C’est ce sentiment invincible d’un droit impliqué dans la guerre, qui tout d’abord a fait entourer celle-ci de formalités nombreuses, qui en a posé les conditions et réglé les conséquences, comme s’il s’agissait d’un débat judiciaire. Par exemple, c’est un fait universel que la condition faite au vaincu est moins bonne que celle qu’il eût obtenue par une soumission volontaire, et cela est encore de toute justice. Ici le battu, comme le plaideur qui succombe, paye les frais ; l’aggravation de son sort est la compensation du dommage qu’il a causé, par sa résistance, au vainqueur.

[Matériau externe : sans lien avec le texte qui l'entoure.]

(* ===== verification/Responder.v ===== *)
(** * The daemon's answers to discovery probes: [mcpd/src/discovery.c]

    What [_discovery_loop] does with a datagram: what it takes for a probe, the two
    budgets that decide whether it answers, and the answer; and what the answer is
    to the host that asked ([transports/discovery.py], in [Discovery]).  The tick
    counter wraps at 32 bits, as in the code.  A text with single quotes stands for
    the same text with double ones. *)
From S2P Require Import Prelude Py Bytes Config Net Fleet Cmdline Discovery FlatJson.

Definition dq (s : string) : text := map (λ c, if decide (c = "'"%char) then "034"%char else c) (txt s).
Definition DISCOVERY_BUF : nat := 2048.
Definition DISCOVERY_MIN_PROBE : nat := 64.
Definition DISCOVERY_TICKS_PER_SEC : Z := 50.
Definition DISCOVERY_SRC_SLOTS : nat := 16.
Definition DISCOVERY_SRC_BURST : Z := 4.
Definition DISCOVERY_SRC_RATE : Z := 1.
Definition DISCOVERY_GLOBAL_BURST : Z := 24.
Definition DISCOVERY_GLOBAL_RATE : Z := 8.
Definition RL_SCALE : Z := 1000.
Definition u32 (x : Z) : Z := x mod 2 ^ 32.

(** [_now_ticks], of the three fields of a [DateStamp]. *)
Definition now_ticks (ds_Days ds_Minute ds_Tick : Z) : Z :=
  u32 ((ds_Days * 1440 + ds_Minute) * (60 * DISCOVERY_TICKS_PER_SEC) + ds_Tick).

Record rl_bucket := Bucket { tokens : Z; last_tick : Z }.
(** The address 0 marks a free slot. *)
Record rl_src := Src { ip : Z; last_seen : Z; b : rl_bucket }.
Definition rl_init (burst now : Z) : rl_bucket := Bucket (burst * RL_SCALE) now.
Definition rl_refill (k : rl_bucket) (now rate_per_sec burst : Z) : rl_bucket :=
  let elapsed := u32 (now - last_tick k) in
  if elapsed =? 0 then k
  else
    let tok := tokens k + elapsed * rate_per_sec * RL_SCALE / DISCOVERY_TICKS_PER_SEC in
    let cap := burst * RL_SCALE in
    Bucket (if cap <? tok then cap else tok) now.
(** [_rl_src_for]: the index of the source's slot, and the slots: the source's own,
    else the first free one, else the one not seen for longest. *)
Fixpoint own_slot (a : Z) (i : nat) (l : list rl_src) : option nat :=
  match l with
  | [] => None
  | s :: l => if negb (ip s =? 0) && (ip s =? a) then Some i else own_slot a (S i) l
  end.
Fixpoint free_slot (i : nat) (l : list rl_src) : option nat :=
  match l with
  | [] => None
  | s :: l => if ip s =? 0 then Some i else free_slot (S i) l
  end.
Fixpoint oldest_from (now : Z) (i oldest : nat) (seen : Z) (l : list rl_src) : nat :=
  match l with
  | [] => oldest
  | s :: l =>
      if u32 (now - seen) <? u32 (now - last_seen s) then oldest_from now (S i) i (last_seen s) l
      else oldest_from now (S i) oldest seen l
  end.
Definition oldest_slot (now : Z) (l : list rl_src) : nat :=
  match l with [] => 0%nat | s :: _ => oldest_from now 0 0 (last_seen s) l end.
Definition rl_src_for (a now : Z) (l : list rl_src) : nat * list rl_src :=
  match own_slot a 0 l with
  | Some i => (i, alter (λ s, Src (ip s) now (b s)) i l)
  | None =>
      let i := default (oldest_slot now l) (free_slot 0 l) in
      (i, <[i := Src a now (rl_init DISCOVERY_SRC_BURST now)]> l)
  end.
(** The task's state: the slots, the global budget, and the account of drops, with
    the lines of the debug log. *)
Record responder := Responder { g_src : list rl_src; g_global : rl_bucket;
  g_dropped : Z; g_drop_reported : bool; g_drop_report_tick : Z; debug_log : list text }.
Definition with_budgets (l : list rl_src) (g : rl_bucket) (r : responder) : responder :=
  Responder l g (g_dropped r) (g_drop_reported r) (g_drop_report_tick r) (debug_log r).
Definition start (now : Z) : responder :=
  Responder (repeat (Src 0 0 (Bucket 0 0)) DISCOVERY_SRC_SLOTS) (rl_init DISCOVERY_GLOBAL_BURST now) 0 false 0 [].
(** [_rl_allow] *)
Definition with_bucket (k : rl_bucket) (s : rl_src) : rl_src := Src (ip s) (last_seen s) k.
Definition spend (k : rl_bucket) : rl_bucket := Bucket (tokens k - RL_SCALE) (last_tick k).
Definition no_src : rl_src := Src 0 0 (Bucket 0 0).
Definition rl_allow (a now : Z) (r : responder) : bool * responder :=
  let '(i, l) := rl_src_for a now (g_src r) in
  let k := rl_refill (b (nth i l no_src)) now DISCOVERY_SRC_RATE DISCOVERY_SRC_BURST in
  let g := rl_refill (g_global r) now DISCOVERY_GLOBAL_RATE DISCOVERY_GLOBAL_BURST in
  if (tokens k <? RL_SCALE) || (tokens g <? RL_SCALE) then (false, with_budgets (<[i := with_bucket k (nth i l no_src)]> l) g r)
  else (true, with_budgets (<[i := with_bucket (spend k) (nth i l no_src)]> l) (spend g) r).
(** [_rl_note_drop] *)
Definition rl_note_drop (now : Z) (r : responder) : responder :=
  let n := u32 (g_dropped r + 1) in
  if negb (g_drop_reported r)
  then Responder (g_src r) (g_global r) n true now (debug_log r ++ [txt "[MCPd] discovery rate limit engaged"])
  else if u32 (now - g_drop_report_tick r) <? 60 * DISCOVERY_TICKS_PER_SEC
  then Responder (g_src r) (g_global r) n true (g_drop_report_tick r) (debug_log r)
  else Responder (g_src r) (g_global r) n true now
         (debug_log r ++ [txt "[MCPd] discovery dropped=" ++ show_int n ++ txt " (rate limit)"]).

On comprend, et il est bon que je le redise, afin d’ôter tout prétexte à la calomnie, qu’il ne peut être question ici de justifier toute espèce de guerre, pas plus que d’excuser ou d’approuver tout ce qui se fait à la guerre. Il en est de ce droit comme de tous les autres, dont la reconnaissance ne légitime en aucune façon les abus. Le cœur de l’homme est plein de passions ; ses œuvres sont impures ; mais le droit est saint, aussi bien dans la guerre que dans le travail et la propriété.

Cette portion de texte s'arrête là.